From the President of the Living Faith Foundation: A Pilgrim’s Recollection

 

Writing this, I’m home just a few days from a truly life-giving pilgrimage offered through Bayard Pilgrimages. We spent seven days in France, visiting many sacred sites. There were so many highlights. For now, I’ll just share a surprise highlight: getting to know more about Louis Martin and Azélie-Marie ” Zélie ” Guérin Martin, the parents of Thérèse of the Child Jesus.

I knew of St. Thérèse of the Child Jesus, who is one of only four women recognized as a doctor of the Church. But it was a great joy to discover her parents, who were canonized together, as a married couple, in 2015. Their feast day is July 12.

They met on a bridge in Alençon, a city famous for its lace, and it was love at first sight, although I did read that Louis’ mother was keen to match him up with a nice Catholic girl. They dated only three months, then were married in the local church (now the Basilica of Notre Dame) on July 13, 1858.
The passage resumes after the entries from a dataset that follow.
Lemma vwrite_ok s va v :
  safe (started p s) → active s → own_page s va → on_machine (vwrite 1 va v) s = Ok () (stored s va v).
Proof.
  intros Hs Hc Hva. pose proof (own_user s va Hva) as Hu. pose proof (user_page_vpn _ _ _ Hu).
  apply on_machine_ok. unfold vwrite. rewrite (translate_user s va PTE_PW Hs Hc).
  2: { unfold access. rewrite !elem_of_cons. right. by left. }
  2: { destruct Hva. lia. }
  rewrite (proj2 (proj2 (user_writable_bits _ (proj2 Hva)))).
  assert (1 ≤ frame (uleaf p s va) < 512) as Hf.
  { pose proof (user_frame_counted (started p s) p (va / 4096) Hs (started_live p s Hp)) as Hx.
    rewrite started_table in Hx. by apply Hx; [|apply Hu]. }
  pose proof (Z.mod_pos_bound va 4096). by rewrite write_ok by (unfold uaddr; lia).
Qed.

(** The process's own table is fit for the loader. *)
Lemma active_low s : safe (started p s) → active s → low_active (mach s) (table_of s p).
Proof.
  intros Hs Hc. split; [by rewrite table_of_root|by apply own_shape_ok|]. intros w Hw.
  pose proof (safe_kernel _ Hs p w (started_live p s Hp) Hw) as He. by rewrite started_table in He.
Qed.

Lemma vread_ok s va :
  safe (started p s) → active s → 0 ≤ va < 0x100000 → on_machine (vread 1 va) s = Ok (load8 (kmem s) va) s.
Proof.
  intros Hs Hc Hva. apply on_machine_pure.
  rewrite (vread_low (mach s) (table_of s p) (active_low s Hs Hc)) by lia. by rewrite load_1.
Qed.

(** [memcpy] and [memset] to pages of the process. *)
Lemma vmemcpy_ok n d src s :
  safe (started p s) → active s →
  (∀ i, 0 ≤ i < Z.of_nat n → own_page s (d + i)) →
  (∀ i, 0 ≤ i < Z.of_nat n → kernel_memory s (src + i)) →
  ∃ s', on_machine (vmemcpy_loop n d src) s = Ok () s' ∧ fills s s' ∧
    ∀ a, user_page p s a → ubyte p s' a =
      if decide (d ≤ a < d + Z.of_nat n) then load8 (kmem s) (src + (a - d)) else ubyte p s a.
Proof.
  revert d src s. induction n as [|n IH]; intros d src s Hs Hc Hd Hsrc.
  { exists s. split; [by apply on_machine_pure|]. split; [by apply fills_refl|]. intros a _. by rewrite decide_False by lia. }
  pose proof (Hd 0 ltac:(lia)) as Hd0. rewrite Z.add_0_r in Hd0.
  destruct (Hsrc 0 ltac:(lia)) as [Hr0 Hk0]. rewrite Z.add_0_r in Hr0, Hk0.
  set (c := load8 (kmem s) src). pose proof (stored_fills s d c Hs Hd0) as Hf1.
  destruct (IH (d + 1) (src + 1) (stored s d c)) as (s' & E & Hf & Hb).
  - apply (fl_safe _ _ Hf1).
  - by apply (active_fills s).
  - intros i Hi. apply (fills_own s); [done|]. rewrite <- Z.add_assoc. apply Hd. lia.
  - intros i Hi. rewrite <- Z.add_assoc. destruct (Hsrc (1 + i) ltac:(lia)) as [Hr Hk]. split; [exact Hr|].
    by apply (loads_byte p s); [apply Hf1|].
  - exists s'. split; [|split; [by apply (fills_trans s (stored s d c))|]].
    + cbn [vmemcpy_loop]. rewrite on_machine_bind. erewrite bind_ok by (by apply vread_ok).
      rewrite on_machine_bind. erewrite bind_ok by (by apply vwrite_ok). exact E.
    + intros a Ha. rewrite Hb by (by apply (fills_user s)). rewrite stored_byte by done.
      repeat case_decide; subst; try lia; try done.
      * rewrite <- (lo_kernel _ _ _ (fl_loads _ _ Hf1)).
        { f_equal. lia. }
        { destruct (Hsrc (a - d) ltac:(lia)) as [_ Hk]. by replace (src + 1 + (a - (d + 1))) with (src + (a - d)) by lia. }
      * unfold c. rewrite Z.sub_diag, Z.add_0_r. apply Z.mod_small, load8_range.
Qed.

Lemma vmemset_ok n d c s :
  safe (started p s) → active s → (∀ i, 0 ≤ i < Z.of_nat n → own_page s (d + i)) →
  ∃ s', on_machine (vmemset_loop n d c) s = Ok () s' ∧ fills s s' ∧
    ∀ a, user_page p s a → ubyte p s' a =
      if decide (d ≤ a < d + Z.of_nat n) then c mod 256 else ubyte p s a.
Proof.
  revert d s. induction n as [|n IH]; intros d s Hs Hc Hd.
  { exists s. split; [by apply on_machine_pure|]. split; [by apply fills_refl|]. intros a _. by rewrite decide_False by lia. }
  pose proof (Hd 0 ltac:(lia)) as Hd0. rewrite Z.add_0_r in Hd0.
  pose proof (stored_fills s d c Hs Hd0) as Hf1.
  destruct (IH (d + 1) (stored s d c)) as (s' & E & Hf & Hb).
  - apply (fl_safe _ _ Hf1).
  - by apply (active_fills s).
  - intros i Hi. apply (fills_own s); [done|]. rewrite <- Z.add_assoc. apply Hd. lia.
  - exists s'. split; [|split; [by apply (fills_trans s (stored s d c))|]].
    + cbn [vmemset_loop]. rewrite on_machine_bind. erewrite bind_ok by (by apply vwrite_ok). exact E.
    + intros a Ha. rewrite Hb by (by apply (fills_user s)). rewrite stored_byte by done.
      repeat case_decide; subst; try lia; done.
Qed.

(** ** Protecting a page

    A page that is mapped again where it was, without [PTE_W]. *)

Section protect.
Context (s : kstate) (V : Z) (m' : gmap Z Z).
Context (Hs : safe s) (Hl : live s p) (HV : 256 ≤ V < 1024).
Abbreviation e := (leaf (kmem s) (table_of s p) V).
Context (He : present e = true) (Hm : mapped (table_of s p) (kmem s) m' V 1 (frame e * 4096) PTE_PU).
Abbreviation s' := (set_kmem m' s).

Lemma protected_entry x :
  0 ≤ x < 512 → new_entry (x * 4096) PTE_PU = x * 4096 + PTE_PU ∧ frame (x * 4096 + PTE_PU) = x ∧
  present (x * 4096 + PTE_PU) = true ∧ writable (x * 4096 + PTE_PU) = false.
Proof.
  intros Hx. change PTE_PU with 5. assert (x * 4096 mod 4096 = 0) as Hal by (by apply Z.mod_mul). split; [done|]. split.
  - unfold frame. rewrite PTE_ADDR_entry by (done || lia). by apply Z.div_mul.
  - unfold writable, present. rewrite <- !(has_flags (x * 4096 + 5)) by done.
    by rewrite PTE_FLAGS_entry by (done || lia).
Qed.

Lemma protect_frame : 1 ≤ frame e < 512 ∧ 0 < owner (pinfo s (frame e)).
Proof. destruct (user_frame_counted s p V Hs Hl HV He) as (? & ? & _). done. Qed.

(** An entry is as before, or it is the protected one. *)
Lemma protect_leaf q w :
  live s q → 0 ≤ w < 1024 →
  leaf (kmem s') (table_of s' q) w = leaf (kmem s) (table_of s q) w ∨
  (q = p ∧ w = V ∧ leaf (kmem s') (table_of s' q) w = frame e * 4096 + PTE_PU).
Proof.
  intros Hq Hw. rewrite (remap_table_eq s p V 1 _ _ m' Hs Hl Hm q Hq). destruct protect_frame as [Hf _].
  destruct (decide (q = p)) as [->|Hne].
  - change (kmem s') with m'. rewrite (mapped_leaf _ _ _ _ _ _ _ Hm) by done.
    destruct (decide (V ≤ w < V + 1)); [|by left]. assert (w = V) as -> by lia. right.
    rewrite Z.sub_diag, Z.mul_0_l, Z.add_0_r. split; [done|]. split; [done|]. apply protected_entry. lia.
  - left. by apply (remap_others s p V 1 _ _ m' Hs Hl Hm).
Qed.

Lemma protect_same q w :
  live s q → 0 ≤ w < 1024 →
  present (leaf (kmem s') (table_of s' q) w) = present (leaf (kmem s) (table_of s q) w) ∧
  frame (leaf (kmem s') (table_of s' q) w) = frame (leaf (kmem s) (table_of s q) w).
Proof.
  intros Hq Hw. destruct (protect_leaf q w Hq Hw) as [->|(->&->&->)]; [done|].
  destruct protect_frame as [Hf _]. destruct (protected_entry (frame e)) as (_ & Ef & EP & _); [lia|]. by rewrite Ef, EP.
Qed.

Lemma protect_user_frames q : live s q → user_frames (kmem s') (table_of s' q) = user_frames (kmem s) (table_of s q).
Proof.
  intros Hq. apply frames_where_same. intros w Hw. apply protect_same; [done|lia].
Qed.

Lemma protect_safe : safe s'.
Proof.
  pose proof (remap_table_eq s p V 1 _ _ m' Hs Hl Hm) as Et. split.
  - apply (safe_pid s Hs).
  - by apply (remap_shape s p V 1 (frame e * 4096) PTE_PU).
  - intros q f Hq Hin. rewrite Et in Hin by done. by apply (safe_tables s Hs q f).
  - intros q w Hq Hw. destruct (protect_leaf q w Hq ltac:(lia)) as [->|(_&->&_)]; [|lia].
    by apply (safe_kernel s Hs).
  - intros q f Hq Hin. rewrite protect_user_frames in Hin by done. by apply (safe_frames s Hs q f).
  - intros q w Hq Hw Hwr. destruct (protect_leaf q w Hq ltac:(lia)) as [E|(->&->&E)]; rewrite E in Hwr |- *.
    + by apply (safe_writable s Hs).
    + destruct protect_frame as [Hf _]. destruct (protected_entry (frame e)) as (_ & _ & _ & EW); [lia|]. by rewrite EW in Hwr.
  - intros f Hf. change (pinfo s' f) with (pinfo s f).
    rewrite (remap_refs s p V 1 (frame e * 4096) PTE_PU) by done.
    rewrite (frames_of_live s' p Hl), (frames_of_live s p Hl), protect_user_frames, Et by done.
    pose proof (safe_refs s Hs f Hf). lia.
  - apply (safe_counts s Hs).
  - apply (safe_console s Hs).
Qed.
End protect.

(** What protecting the pages [v], ..., [v + k - 1] of a segment does: a segment
    without [ELF_PFLAG_WRITE] becomes read-only. *)
Definition guarded (flags e : Z) : Z := if has flags ELF_PFLAG_WRITE then e else frame e * 4096 + PTE_PU.

Record guards (flags : Z) (s s' : kstate) (v k : Z) : Prop := {
  gd_loads : loads p s s';
  gd_safe : safe (started p s');
  gd_mem : s' = set_kmem (kmem s') s;
  gd_table : table_of s' p = table_of s p;
  gd_leaf : ∀ w, 0 ≤ w < 1024 → leaf (kmem s') (table_of s p) w =
    if decide (v ≤ w < v + k) then guarded flags (leaf (kmem s) (table_of s p) w) else leaf (kmem s) (table_of s p) w;
  gd_bytes : ∀ va, user_page p s va → user_page p s' va ∧ ubyte p s' va = ubyte p s va }.

Lemma guards_refl flags s v : safe (started p s) → guards flags s s v 0.
Proof.
  intros Hs. split; try done; [by destruct s as [[]]|]. intros w Hw. by rewrite decide_False by lia.
Qed.

Lemma guards_trans flags s1 s2 s3 v k :
  0 ≤ k → guards flags s1 s2 v 1 → guards flags s2 s3 (v + 1) k → guards flags s1 s3 v (1 + k).
Proof.
  intros Hk [A1 A2 A3 A4 A5 A6] [B1 B2 B3 B4 B5 B6]. rewrite A4 in B5. split.
  - by transitivity s2.
  - done.
  - rewrite B3, A3. done.
  - congruence.
  - intros w Hw. rewrite B5, A5 by done. repeat case_decide; try done; lia.
  - intros va Hu. destruct (A6 va Hu) as [Hu2 <-]. by apply B6.
Qed.

Lemma guards_active flags s s' v k : guards flags s s' v k → active s → active s'.
Proof. intros G Hc. rewrite (gd_mem _ _ _ _ _ G). exact Hc. Qed.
In many ways, their life together was filled with the ordinary joys and sorrows of married life. The couple were both entrepreneurs: Louis was a watchmaker. Zélie trained professionally to produce Point d’Alençon, known as the “queen of lace” in the mid-19 century. She won awards, and her business was so successful that Louis quit making watches and clocks to help her. They were known for treating their employees with dignity and paying just wages. Socially committed Catholics, they joined a new movement founded by Frederic Ozanam, the Society of St. Vincent de Paul.

Of their nine children, only five, all girls, survived childhood. While those five eventually all became religious sisters (four Carmelites and one Visitation Sister), it seems their home was filled with the usual busyness of a full house. One museum post described the middle daughter, Marie Léonie (who is now being considered for canonization), as causing her mother “great tribulation.” Louis declared the attic was his, a sort of monastic cell: His daughters could only interrupt his quiet time there if they wanted a “spiritual conversation” with their father.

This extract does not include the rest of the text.